**Question:**

Construct a Δ*ABC** *in which AB = 5 cm. ∠B = 60° altitude *CD* = 3 cm. Construct a ΔAQR similar to Δ*ABC* such that side Δ*AQR* is 1.5 times that of the corresponding sides of Δ*ACB*

**Solution:**

Given that

Construct a triangle $\triangle A B C$ in which $\operatorname{let} A B=5 \mathrm{~cm}, \angle B=90^{\circ}$ and altitutde $C D=3 \mathrm{~cm}$, and then a triangle $\triangle A Q R$ similar to it whose sides are $(1.5$ times $=3 / 2)$ of the corresponding sides of $\triangle A C B$.

We follow the following steps to construct the given

Step of construction

Step: I- First of all we draw a line segment $A B=5 \mathrm{~cm}$, .

Step: Il- With $B$ as centre and draw an angle $\angle B=60^{\circ}$.

Step: III -From point $A$ and $B$ construct altitutde $C D=3 \mathrm{~cm}$, which cut the line $B S$ at point $C$

Step: IV- Join $A C$ to obtain $\triangle A B C$.

Step: V-Below $A B$, makes an acute angle $\angle B A X=60^{\circ}$.
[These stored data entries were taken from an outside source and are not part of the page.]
(** X13: [Dimensions] counts the definitions: after [Define] on [n]
    distinct names, none defined before, it has grown by [n]. *)
Lemma Define_each_Dimensions vars this :
  NoDup vars.*1 ->
  (forall name, name ∈ vars.*1 -> def this !! name = None) ->
  exists after,
    Define_each vars this = Returns tt after
    /\ Dimensions after = Returns (size (def this) + length vars) after.
Proof.
  revert this. induction vars as [| [name [[min max] value]] vars IH];
    intros this Hnodup Hfresh.
  - exists this. split; [done |]. unfold Dimensions. by rewrite Nat.add_0_r.
  - apply NoDup_cons in Hnodup as [Hname Hnodup].
    destruct (IH {| def := <[name := MMV_new name min max value]> (def this) |}
                Hnodup) as (after & Hrun & Hdim).
    { intros name' Hin. simpl. rewrite lookup_insert_ne.
      - apply Hfresh. simpl. by right.
      - intros ->. by apply Hname. }
    exists after. split.
    + simpl. unfold bind. by rewrite Define_unfold.
    + rewrite Hdim. simpl. rewrite map_size_insert_None.
      * f_equal. lia.
      * apply Hfresh. simpl. by left.
Qed.

(** Whatever was defined, [GetVariableNames] yields no name. *)
Lemma Define_each_GetVariableNames vars this :
  exists after,
    (Define_each vars ;; GetVariableNames)%method this = Returns [] after.
Proof.
  revert this. induction vars as [| [name [[min max] value]] vars IH]; intros this.
  - by exists this.
  - destruct (IH {| def := <[name := MMV_new name min max value]> (def this) |})
      as (after & Hrun).
    exists after. revert Hrun. simpl. unfold bind. by rewrite Define_unfold.
Qed.

End HyperCube_facts.

(** The properties above on concrete hypercubes, with [stale_memory]
    as the content of uninitialised doubles. *)
Section HyperCube_examples.
#[local] Existing Instance stale_memory.

(** C1 at x in [0, 10] with value 5, defined on a new hypercube. *)
Lemma Define_then_get_roundtrip_witness :
  (0 <=? 10)%float = true
  /\ (Define "x" 0 10 5 ;;
      v <- GetValue "x" ;;
      lo <- GetMinValue "x" ;;
      hi <- GetMaxValue "x" ;;
      ret (v, lo, hi))%method HyperCube_new
     = Returns (5%float, 0%float, 10%float) cube_x.
Proof.
  split; [reflexivity |].
  apply (@Define_then_get_roundtrip stale_memory HyperCube_new "x" 0 10 5).
  reflexivity.
Defined.

(** C9 at the name "y", which [cube_x] does not define. *)
Lemma access_undefined_inserts_witness :
  def cube_x !! "y" = None
  /\ GetValue "y" cube_x
     = Returns 42%float {| def := <["y" := MMV_default]> (def cube_x) |}
  /\ Dimensions cube_x = Returns 1 cube_x
  /\ (GetValue "y" ;; Dimensions)%method cube_x
     = Returns 2 {| def := <["y" := MMV_default]> (def cube_x) |}.
Proof.
  split; [reflexivity |].
  destruct (@access_undefined_inserts stale_memory cube_x "y" 1%float eq_refl)
    as (Hget & _).
  split; [exact Hget |].
  split; [reflexivity |].
  unfold bind. rewrite Hget. reflexivity.
Defined.

(** C3 refuted: "y" is not defined in [cube_x], and [GetValue("y")] does
    not fail with UnknownVariableError; it returns what the fresh entry
    holds, and the hypercube has grown. *)
Lemma undefined_name_counterexample :
  def cube_x !! "y" = None
  /\ ~ fails_with UnknownVariableError (GetValue "y" cube_x)
  /\ GetValue "y" cube_x
     = Returns 42%float {| def := <["y" := MMV_default]> (def cube_x) |}.
Proof. split; [reflexivity |]. split; [intros [] | reflexivity]. Qed.

(** The amended C3 at the name "y" of [cube_x]. *)
Lemma undefined_name_is_not_an_error_witness :
  def cube_x !! "y" = None
  /\ returns_normally (GetValue "y" cube_x)
  /\ ~ fails_with UnknownVariableError (SetValue "y" 1 cube_x).
Proof.
  split; [reflexivity |].
  destruct (@undefined_name_is_not_an_error stale_memory cube_x "y" 1%float eq_refl)
    as ((Hret & _) & (_ & _ & _ & Hset) & _).
  split; [exact Hret | exact Hset].
Defined.

(** C2 refuted: with min = 10 above max = 0, [Define] on [cube_x] does
    not fail with DomainError, and the triple x had before is gone. *)
Lemma Define_min_above_max_counterexample :
  (0 <? 10)%float = true
  /\ def cube_x !! "x" = Some (MMV_new "x" 0 10 5)
  /\ ~ fails_with DomainError (Define "x" 10 0 5 cube_x)
  /\ Define "x" 10 0 5 cube_x
     = Returns tt {| def := {[ "x" := MMV_new "x" 10 0 5 ]} |}
  /\ def (final_state (Define "x" 10 0 5 cube_x)) !! "x"
     = Some (MMV_new "x" 10 0 5).
Proof.
  split; [reflexivity |]. split; [reflexivity |].
  split; [intros [] |]. split; reflexivity.
Qed.
(** A scroll bar is settled on a centre when asking for that centre
    again would not move it. *)
Lemma scroll_to_settled o c s :
  scrollbar_value s o = c \/
  scrollbar_value s o = Z.max 0 (Z.min (scrollbar_maximum s o) c) ->
  scroll_to o c s = s.
Proof.
  intros H. unfold scroll_to, setValue.
  destruct (Z.eqb_spec c (scrollbar_value s o)) as [E | N]; [reflexivity|].
  destruct H as [H | H]; [congruence|].
  rewrite <- H, Z.eqb_refl. reflexivity.
Qed.

End NavigationFacts.

Section NavigationProperties.

Import ROI Sync Clear Axes.

Lemma center_between (lo hi : Z) :
  lo <= hi -> lo <= Py.floordiv (lo + hi) 2 <= hi.
Proof.
  intros H. unfold Py.floordiv. split.
  - apply Z.div_le_lower_bound; lia.
  - apply Z.div_le_upper_bound; lia.
Qed.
Step: VI- Along $A X$, mark off five points $A_{1}, A_{2}$ and $\mathrm{A}_{3}$ such that $A A_{1}=A_{1} A_{2}=A_{2} A_{3}$

Step: VII -Join $A_{2} B$.

Step: VIII - Since we have to construct a triangle $\triangle A Q R$ each of whose sides is $(1.5$ times $=3 / 2)$ of the corresponding sides of $\triangle A B C$.

So, we draw a line $A_{3} Q$ on $A X$ from point $A_{3}$ which is $A_{3} Q \| A_{2} B$, and meeting $A B$ at $Q$.

Step: IX- From $Q$ point draw $Q R \mid B C$, and meeting $A C$ at $R$

Thus, $\triangle A Q R$ is the required triangle, each of whose sides is $(1.5$ times $=3 / 2)$ of the corresponding sides of $\triangle A B C$.